Il processo si trasferisce dopo poco tempo a Catanzaro per motivi di ordine pubblico - quella che poi è diventata nota come legittima suspicione sulla terzietà dei giudici giudicanti. Dopo vari gradi di giudizio gli imputati sono tutti prosciolti con la formula dubitativa, con pene accessorie per banda armata ed altri reati minori. La strage ufficialmente non ha un colpevole. Per vent'anni nessuno parla più di Piazza Fontana fino a quando un altro ex membro di Ordine Nuovo non si dichiara disposto a parlare con la magistratura. Si tratta di Martino Siciliano che si rivolge al giudice meneghino Guido Salvini accusando un suo vecchio camerata, Delfo Zorzi, mestrino emigrato in Giappone che nel frattempo ha acquisito la cittadinanza nipponica e ha avviato un business di import-export di moda italiana. Le parole di Siciliano trovano conferma in quelle di Carlo Digilio, noto anche come "zio Otto", ex armiere della cellula nera veneta: è stato Digilio a realizzare materialmente le bombe in un capannone a Paese, in provincia di Treviso. Nel corso dell'inchiesta Salvini emergono nuovamente i nomi già noti di Freda, Ventura e Giannettini, non più processabili, ma anche il coinvolgimento di Aginter Press, una strana agenzia giornalistica di Lisbona che in realtà celava una centrale di controspionaggio e terrorismo. Salvini scopre le connessioni dei terroristi con i depositi NATO, con Gladio, con l'ambiente della Rosa dei Venti del colonnello Spiazzi, le coperture offerte dai generali Miceli e Maletti, le connessioni con Gianfranco Bertoli che nel 1973 in occasione di una visita di Rumor alla Questura di Milano aveva lanciato una bomba che aveva provocato quattro morti. E' una complicata tela del ragno quella che si dipana sotto gli occhi del giudice che istruisce il procedimento. Dopo anni di processi però si giunge ad un nulla di fatto giacché vengono accertate le responsabilità di chi era stato precedentemente prosciolto mentre gli accusati della seconda inchiesta escono di scena dopo aver tacciato il testimone cardine, Digilio, di inattendibilità a causa di un ictus che lo aveva nel frattempo colpito.
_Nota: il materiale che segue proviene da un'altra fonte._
(* ===== verification/Sync.v ===== *)
(** * sync.c, sched.c: condition variables, mutexes, exit and join *)

From stdpp Require Import base list sets gmap.
From Stdlib Require Import Lia ZArith.
From S2P Require Import Prelude.
From S2P Require Import Bytes.
From S2P Require Import TimeoutHeap.
From S2P Require Import Vp.

Local Open Scope Z_scope.

Section sync.
Context {E : Type} `{!EventSys E}.
Notation vp := (@_st_vp E).

(** ** Condition variables: [conds] maps the address of one to its [wait_q] *)
Definition wait_q (c : Z) : M vp (list Z) := λ s,
  match conds s !! c with Some l => (Ok l, s) | None => (Undef, s) end.

Definition set_wait_q (c : Z) (l : list Z) : M vp unit :=
  modify (λ s, with_conds (<[c := l]> (conds s)) s).

(** [addr] is what [calloc] returns. *)
Definition st_cond_new (addr : option Z) : M vp Z :=
  match addr with
  | None => fail
  | Some c => check (λ s, bool_decide (c ∉ dom (conds s))) ;; set_wait_q c [] ;; ret c
  end.

Definition st_cond_destroy (c : Z) : M vp unit :=
  l <- wait_q c ;;
  if bool_decide (l = []) then modify (λ s, with_conds (delete c (conds s)) s) else fail.

Definition cond_append (c t : Z) : M vp unit :=
  l <- wait_q c ;; check (λ _, bool_decide (t ∉ l)) ;; set_wait_q c (l ++ [t]).

Definition cond_remove (c t : Z) : M vp unit :=
  l <- wait_q c ;; check (λ _, bool_decide (t ∈ l)) ;; set_wait_q c (remove t l).

Definition st_cond_timedwait_enter (c timeout : Z) : M vp unit :=
  check_interrupt ;;
  s <- gets id ;;
  let me := this_thread s in
  upd me (with_state COND_WAIT) ;;
  cond_append c me ;;
  add_sleepq_unless_forever me timeout ;;
  _ST_SWITCH_CONTEXT (In_cond c).

Definition st_cond_wait_enter (c : Z) : M vp unit := st_cond_timedwait_enter c ST_UTIME_NO_TIMEOUT.

(** [if (me->flags & f) { me->flags &= ~f; ... rv = -1; }] *)
Definition test_and_clear (t f : Z) : M vp bool :=
  th <- the_thread t ;;
  if has_flag (flags th) f
  then upd t (λ th, with_flags (clear_flag (flags th) f) th) ;; ret true
  else ret false.

Definition st_cond_timedwait_leave (c : Z) : M vp unit :=
  me <- resume ;;
  cond_remove c me ;;
  timedout <- test_and_clear me _ST_FL_TIMEDOUT ;;
  interrupted <- test_and_clear me _ST_FL_INTERRUPT ;;
  if timedout || interrupted then fail else ret tt.

(** The loop of [_st_cond_signal] over the rest [q] of the wait queue. *)
Fixpoint cond_signal_loop (q : list Z) (broadcast : bool) : M vp unit :=
  match q with
  | [] => ret tt
  | t :: q =>
      th <- the_thread t ;;
      if bool_decide (state th = COND_WAIT) then
        wake t ;;
        if broadcast then cond_signal_loop q broadcast else ret tt
      else cond_signal_loop q broadcast
  end.

Definition _st_cond_signal (c : Z) (broadcast : bool) : M vp unit :=
  l <- wait_q c ;; cond_signal_loop l broadcast.

Definition st_cond_signal (c : Z) : M vp unit := _st_cond_signal c false.
Definition st_cond_broadcast (c : Z) : M vp unit := _st_cond_signal c true.

(** ** Mutexes *)
Definition the_mutex (m : Z) : M vp _st_mutex := λ s,
  match mutexes s !! m with Some x => (Ok x, s) | None => (Undef, s) end.

Definition set_mutex (m : Z) (x : _st_mutex) : M vp unit :=
  modify (λ s, with_mutexes (<[m := x]> (mutexes s)) s).

Definition st_mutex_new (addr : option Z) : M vp Z :=
  match addr with
  | None => fail
  | Some m => check (λ s, bool_decide (m ∉ dom (mutexes s))) ;; set_mutex m (Mutex None []) ;; ret m
  end.

Definition st_mutex_destroy (m : Z) : M vp unit :=
  x <- the_mutex m ;;
  if bool_decide (owner x ≠ None) || bool_decide (mwait_q x ≠ []) then fail
  else modify (λ s, with_mutexes (delete m (mutexes s)) s).

(** [true]: the mutex is the caller's; [false]: the caller waits. *)
Definition st_mutex_lock_enter (m : Z) : M vp bool :=
  check_interrupt ;;
  s <- gets id ;;
  let me := this_thread s in
  x <- the_mutex m ;;
  if bool_decide (owner x = None) then set_mutex m (Mutex (Some me) (mwait_q x)) ;; ret true
  else if bool_decide (owner x = Some me) then fail
  else
    upd me (with_state LOCK_WAIT) ;;
    check (λ _, bool_decide (me ∉ mwait_q x)) ;;
    set_mutex m (Mutex (owner x) (mwait_q x ++ [me])) ;;
    _ST_SWITCH_CONTEXT (In_mutex m) ;;
    ret false.

Definition st_mutex_lock_leave (m : Z) : M vp unit :=
  me <- resume ;;
  x <- the_mutex m ;;
  check (λ _, bool_decide (me ∈ mwait_q x)) ;;
  set_mutex m (Mutex (owner x) (remove me (mwait_q x))) ;;
  th <- the_thread me ;;
  if has_flag (flags th) _ST_FL_INTERRUPT && bool_decide (owner x ≠ Some me)
  then upd me (λ th, with_flags (clear_flag (flags th) _ST_FL_INTERRUPT) th) ;; fail
  else ret tt.

(** The loop of [st_mutex_unlock]: the first waiter that still waits gets the mutex. *)
Fixpoint mutex_handover (m : Z) (q : list Z) : M vp unit :=
  x <- the_mutex m ;;
  match q with
  | [] => set_mutex m (Mutex None (mwait_q x))
  | t :: q =>
      th <- the_thread t ;;
      if bool_decide (state th = LOCK_WAIT) then
        set_mutex m (Mutex (Some t) (mwait_q x)) ;; make_runnable t
      else mutex_handover m q
  end.

Definition st_mutex_unlock (m : Z) : M vp unit :=
  s <- gets id ;;
  x <- the_mutex m ;;
  if bool_decide (owner x ≠ Some (this_thread s)) then fail else mutex_handover m (mwait_q x).

Definition st_mutex_trylock (m : Z) : M vp unit :=
  s <- gets id ;;
  x <- the_mutex m ;;
  if bool_decide (owner x ≠ None) then fail
  else set_mutex m (Mutex (Some (this_thread s)) (mwait_q x)).

(** ** Creation, exit, join *)

(** [addr]: where the thread object is put on the new stack, [None] if there is no
    memory; [cond]: the address of the condition variable of a joinable thread. *)
Definition st_thread_create (addr : option Z) (joinable : bool) (cond : option Z) : M vp Z :=
  match addr with
  | None => fail
  | Some t =>
      check (λ s, bool_decide (t ∉ dom (threads s))) ;;
      term <- (if joinable then c <- st_cond_new cond ;; ret (Some c) else ret None) ;;
      modify (λ s, with_threads (<[t := Thread RUNNABLE 0 0 term (Some Start)]> (threads s)) s) ;;
      modify (λ s, with_active_count (active_count s + 1) s) ;;
      _ST_ADD_RUNQ t ;;
      ret t
  end.

(** The end of [st_thread_exit]: the stack, and the thread object on it, go to the free
    list unless the thread is the primordial one, which stays suspended, and another
    thread runs. *)
Definition exit_end : M vp unit :=
  s <- gets id ;;
  th <- the_thread (this_thread s) ;;
  (if has_flag (flags th) _ST_FL_PRIMORDIAL then upd (this_thread s) (with_context (Some Exited))
   else modify (λ s, with_threads (delete (this_thread s) (threads s)) s)) ;;
  _st_vp_schedule.

(** [st_thread_exit] up to its first switch ([_st_thread_cleanup] is in Key.v). *)
Definition st_thread_exit_enter (rv : Z) : M vp unit :=
  s <- gets id ;;
  let me := this_thread s in
  upd me (with_retval rv) ;;
  modify (λ s, with_active_count (active_count s - 1) s) ;;
  th <- the_thread me ;;
  match term th with
  | Some c =>
      upd me (with_state ZOMBIE) ;;
      _ST_ADD_ZOMBIEQ me ;;
      st_cond_signal c ;;
      _ST_SWITCH_CONTEXT In_exit
  | None => exit_end
  end.

(** A zombie that was joined. *)
Definition st_thread_exit_leave : M vp unit :=
  me <- resume ;;
  th <- the_thread me ;;
  match term th with
  | Some c =>
      l <- wait_q c ;;
      (if bool_decide (l = []) then modify (λ s, with_conds (delete c (conds s)) s) else ret tt) ;;
      upd me (with_term None) ;;
      exit_end
  | None => exit_end
  end.

(** The loop of [st_thread_join] up to a wait ([None]) or the end ([Some retval]). *)
Definition join_loop (t c : Z) : M vp (option Z) :=
  th <- the_thread t ;;
  if bool_decide (state th = ZOMBIE) then
    upd t (with_state RUNNABLE) ;;
    _ST_DEL_ZOMBIEQ t ;;
    _ST_ADD_RUNQ t ;;
    ret (Some (retval th))
  else st_cond_timedwait_enter c ST_UTIME_NO_TIMEOUT ;; ret None.

Definition st_thread_join_enter (t : Z) : M vp (option Z) :=
  th <- the_thread t ;;
  s <- gets id ;;
  match term th with
  | None => fail
  | Some c =>
      if bool_decide (this_thread s = t) then fail else
      l <- wait_q c ;;
      if bool_decide (l ≠ []) then fail else join_loop t c
  end.

Definition st_thread_join_leave (t c : Z) : M vp (option Z) :=
  st_cond_timedwait_leave c ;; join_loop t c.

(** [st_init]: the idle thread and the primordial thread, which runs. *)
Definition st_init (idle primordial clock : Z) (e : E) : vp :=
  Vp {[ idle := Thread RUNNABLE _ST_FL_IDLE_THREAD 0 None (Some Start);
        primordial := Thread RUNNING _ST_FL_PRIMORDIAL 0 None None ]}
    idle primordial 1 clock [] [] [] (SleepQ Null 0) ∅ ∅ ∅ e 0 0.
End sync.
#[export] Hint Resolve pres_del_runq pres_schedule pres_switch pres_usleep_enter pres_cond_wait_enter pres_mutex_lock_enter pres_exit_end pres_exit_enter pres_exit_leave pres_idle_round : pres.

(** ** The run queue *)
Section fair.
Context {E : Type} `{!EventSys E}.
Notation vp := (@_st_vp E).
Implicit Types (s : vp) (t : Z).

(** The running thread runs on. *)
Definition goes_on s s' : Prop :=
  this_thread s' = this_thread s ∧ idle_thread s' = idle_thread s ∧ run_q s `prefix_of` run_q s'.

(** The first of the run queue runs, and the idle thread if there is none. *)
Definition switched s s' : Prop :=
  idle_thread s' = idle_thread s ∧
  ∃ l, match run_q s ++ l with
       | [] => this_thread s' = idle_thread s ∧ run_q s' = []
       | t :: q => this_thread s' = t ∧ run_q s' = remove t (t :: q)
       end.

Definition grows {A : Type} (c : M vp A) : Prop := pres goes_on c.
Definition yields {A : Type} (c : M vp A) : Prop :=
  ∀ s o s', c s = (o, s') → returned o → goes_on s s' ∨ switched s s'.

Lemma goes_on_append s t : goes_on s (with_run_q (run_q s ++ [t]) s).
Proof. split_and!; [done | done | by apply prefix_app_r]. Qed.

#[export] Instance goes_on_preorder : PreOrder goes_on.
Proof.
  split; [done |]. intros s1 s2 s3 (E1 & E2 & H1) (E3 & E4 & H2). split_and!; [congruence | congruence | by etrans].
Qed.

#[export] Instance goes_on_frame : Frame goes_on.
Proof. split; try done; [apply _ | by intros; apply goes_on_append]. Qed.

#[export] Instance goes_on_frame_io : FrameIo goes_on.
Proof. by split. Qed.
I 17 morti e gli 88 feriti di Piazza Fontana restano così senza giustizia. Le famiglie, costituitesi parte civile, vivono sulla propria pelle la beffa della condanna al pagamento delle spese processuali. Se la verità storica è ormai accertata, nessuno però ha riconosciuto nelle aule di tribunale quanto effettivamente accaduto lasciando sul terreno solo amarezza. Per Pino Pinelli, per Pietro Valpreda, per chi perse il marito, il padre, il nonno, il fratello, i figli o i nipoti in una strage assurda. Per il commissario Calabresi, accusato ingiustamente della morte di Pinelli ed ucciso qualche anno dopo in maniera barbara proprio a causa di quella brutta storia. Per l'Italia che rischiò di vivere una notte come quella greca e che nei successivi 15 anni avrebbe tremato ancora, scossa da attentati e da bombe, nella folle discesa verso la follia dei terroristi armati spesso e volentieri da personaggi spregiudicati per i quali il fine giustifica sempre i mezzi utilizzati. Anche quelli che massacrano degli innocenti a pochi giorni dal Natale.